This is, of course, merely an optical illusion, a mere
moment, frozen in time. It is, in fact, about to become
an extension of Alvaston and Chellaston. Alvastchell
perhaps? You see, you must retrain your eyes to look at
things in the same way that developers and sellers of
real estate do, or dithering councillors, who can't quite
make up their minds which way to jump, or when, in case
they get their timing wrong and lose their jobs!
Here, for instance, in what appears to be open
countryside, is, in reality, the space for an estate of
over 2000 houses, which someone wants to build. This is
what my spies have told me, and, believe me, they are
everywhere! Naturally, all the boxes that are crammed
into every available space will have names that evoke
memories of what once stood in their place.
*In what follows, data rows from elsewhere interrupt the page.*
(** * Gamification engine of the Smart Speak English-learning app

    Shallow embedding of [database.py] (XP/levels, badges, weekly
    challenges, leaderboard, conversation contexts, security questions)
    and of the star scoring of [app.py].

    Modelling conventions.
    - Python [int] is [Z]; Python [str] is [string] over ASCII.
    - A MongoDB collection is the list of its documents in insertion
      order; [find_one] returns the first match, [update_one] rewrites
      the first match.
    - A collection handle that is [None] (connection failed at import) is
      [None : option _].
    - Code that can raise inside a [try] returns [option]; [None] is the
      raised exception, mapped to the default result by the [except].
    - The clock ([datetime.now()], [get_week_key()]) is an explicit input. *)

From Stdlib Require Import ZArith QArith List String Ascii Bool Lia.
From Stdlib Require Import Sorting.Sorted Sorting.Permutation.
Import ListNotations.
Set Warnings "-register-all".

Open Scope string_scope.
Open Scope Z_scope.

(** Option monad for code paths that may raise. *)
Notation "'let?' x ':=' m 'in' k" :=
  (match m with Some x => k | None => None end)
  (at level 200, x pattern, m at level 100, right associativity).

(* ================================================================== *)
(** ** Python string helpers (ASCII) *)

Module Py.

(** [str.isspace] on ASCII: \t \n \v \f \r, \x1c-\x1f and space. *)
Definition is_space (c : ascii) : bool :=
  let n := nat_of_ascii c in
  ((9 <=? n) && (n <=? 13))%nat || ((28 <=? n) && (n <=? 32))%nat.

Fixpoint lstrip (s : string) : string :=
  match s with
  | EmptyString => EmptyString
  | String c r => if is_space c then lstrip r else s
  end.

Fixpoint rstrip (s : string) : string :=
  match s with
  | EmptyString => EmptyString
  | String c r =>
      let r' := rstrip r in
      match r' with
      | EmptyString => if is_space c then EmptyString else String c EmptyString
      | _ => String c r'
      end
  end.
Hawthorn
Crescent, Goldfinch Mews and the like.
On another border to the estate, (Raynesway), the council
is planning to build 'Pride Park Two', or similar.
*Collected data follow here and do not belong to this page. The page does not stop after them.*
(** * Further properties *)

(** ** For every arithmetic *)

Section MoreGeneric.

Context {N : Type} {num : PyNum N}.

Lemma to_rect_is_rectangular (c q : Coordinate.t N) :
  Coordinate.to_rect c = Ret q -> Coordinate.is_rectangular q = true.
Proof.
  unfold Coordinate.to_rect.
  destruct (Coordinate.is_rectangular c) eqn:Hc.
  - intros H. inversion H. subst q. assumption.
  - destruct (math_cos _); simpl; [| discriminate].
    destruct (math_sin _); simpl; [| discriminate].
    intros H. inversion H. reflexivity.
Qed.

Lemma to_rect_of_rectangular (q : Coordinate.t N) :
  Coordinate.is_rectangular q = true -> Coordinate.to_rect q = Ret q.
Proof. intros H. unfold Coordinate.to_rect. rewrite H. reflexivity. Qed.

Lemma x_of_rectangular (q : Coordinate.t N) :
  Coordinate.is_rectangular q = true ->
  Coordinate.x q = Ret (Coordinate.item0 q).
Proof. intros H. unfold Coordinate.x. rewrite H. reflexivity. Qed.

Lemma y_of_rectangular (q : Coordinate.t N) :
  Coordinate.is_rectangular q = true ->
  Coordinate.y q = Ret (Coordinate.item1 q).
Proof. intros H. unfold Coordinate.y. rewrite H. reflexivity. Qed.

Lemma neg_rectangular (q : Coordinate.t N) :
  Coordinate.is_rectangular q = true ->
  Coordinate.__neg__ q
  = Ret (Coordinate.rect (neg (Coordinate.item0 q)) (neg (Coordinate.item1 q))).
Proof. intros H. unfold Coordinate.__neg__. rewrite H. reflexivity. Qed.

(** X1.  [a + b] and [a - b] have the representation of the left operand
    [a], whatever that of [b]. *)
Theorem add_sub_keep_representation (a b p : Coordinate.t N) :
  (Coordinate.__add__ a (Coordinate.VCoordinate b) = Ret (Done p) ->
   Coordinate.is_rectangular p = Coordinate.is_rectangular a) /\
  (Coordinate.__sub__ a (Coordinate.VCoordinate b) = Ret (Done p) ->
   Coordinate.is_rectangular p = Coordinate.is_rectangular a).
Proof.
  split.
  - unfold Coordinate.__add__.
    destruct (Coordinate.to_rect a) as [ra |] eqn:Ha; simpl; [| discriminate].
    destruct (Coordinate.to_rect b) as [rb |] eqn:Hb; simpl; [| discriminate].
    apply to_rect_is_rectangular in Ha, Hb.
    rewrite (x_of_rectangular _ Ha), (x_of_rectangular _ Hb),
      (y_of_rectangular _ Ha), (y_of_rectangular _ Hb). simpl.
    destruct (Coordinate.is_rectangular a); simpl.
    + intros H. inversion H. reflexivity.
    + destruct (Coordinate.to_polar _) as [q |] eqn:Hq; simpl; [| discriminate].
      intros H. inversion H. subst q. apply (to_polar_is_polar _ Hq).
  - unfold Coordinate.__sub__.
    destruct (Coordinate.to_rect a) as [ra |] eqn:Ha; simpl; [| discriminate].
    destruct (Coordinate.to_rect b) as [rb |] eqn:Hb; simpl; [| discriminate].
    apply to_rect_is_rectangular in Ha, Hb.
    rewrite (neg_rectangular _ Hb). simpl.
    rewrite (x_of_rectangular _ Ha), (y_of_rectangular _ Ha). simpl.
    destruct (Coordinate.is_rectangular a); simpl.
    + intros H. inversion H. reflexivity.
    + destruct (Coordinate.to_polar _) as [q |] eqn:Hq; simpl; [| discriminate].
      intros H. inversion H. subst q. apply (to_polar_is_polar _ Hq).
Qed.

(** X2.  [c * k], [c / k], [-c], [+c] and [c.conjugate] have the
    representation of [c]. *)
Theorem scalar_unary_keep_representation (c p : Coordinate.t N) (k : N) :
  (Coordinate.__mul__ c (Coordinate.VReal k) = Ret (Done p) ->
   Coordinate.is_rectangular p = Coordinate.is_rectangular c) /\
  (Coordinate.__truediv__ c (Coordinate.VReal k) = Ret (Done p) ->
   Coordinate.is_rectangular p = Coordinate.is_rectangular c) /\
  (Coordinate.__neg__ c = Ret p ->
   Coordinate.is_rectangular p = Coordinate.is_rectangular c) /\
  (Coordinate.conjugate c = Ret p ->
   Coordinate.is_rectangular p = Coordinate.is_rectangular c) /\
  (Coordinate.__pos__ c = Ret p ->
   Coordinate.is_rectangular p = Coordinate.is_rectangular c).
Proof.
  repeat apply conj.
  - unfold Coordinate.__mul__, Coordinate.x, Coordinate.y, Coordinate.r,
      Coordinate.theta.
    destruct (Coordinate.is_rectangular c) eqn:Hc; simpl.
    + intros H. inversion H. reflexivity.
    + destruct (Coordinate.__pos__ _) as [q |] eqn:Hq; simpl; [| discriminate].
      intros H. inversion H. subst q.
      apply pos_keeps_representation in Hq. exact Hq.
  - unfold Coordinate.__truediv__, Coordinate.x, Coordinate.y, Coordinate.r,
      Coordinate.theta.
    destruct (Coordinate.is_rectangular c) eqn:Hc; simpl.
    + destruct (div _ _); simpl; [| discriminate].
      destruct (div _ _); simpl; [| discriminate].
      intros H. inversion H. reflexivity.
    + destruct (div _ _); simpl; [| discriminate].
      destruct (Coordinate.__pos__ _) as [q |] eqn:Hq; simpl; [| discriminate].
      intros H. inversion H. subst q.
      apply pos_keeps_representation in Hq. exact Hq.
  - intros H. apply pos_keeps_representation in H. exact H.
  - intros H. apply pos_keeps_representation in H. exact H.
  - apply pos_keeps_representation.
Qed.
Naturally, we can hardly wait for even more traffic jams,
fumes, and pollution. Still, think of the job creation.
Perhaps we can have another stadium with insufficient
parking, so that everywhere else, perhaps even the nice
new houses in Goldfinch Mews can be littered with other
peoples cars for hours at a time at weekends!
What a comforting thought for those people like John
Prescott and his developer friends! Not quite what one
might expect from a supposedly Socialist Deputy Prime
Minister, but there you are! That's the great thing about
Socialism - one minute you can be a steward on a ferry,
the next, bingo, you can be the Deputy Prime Minister.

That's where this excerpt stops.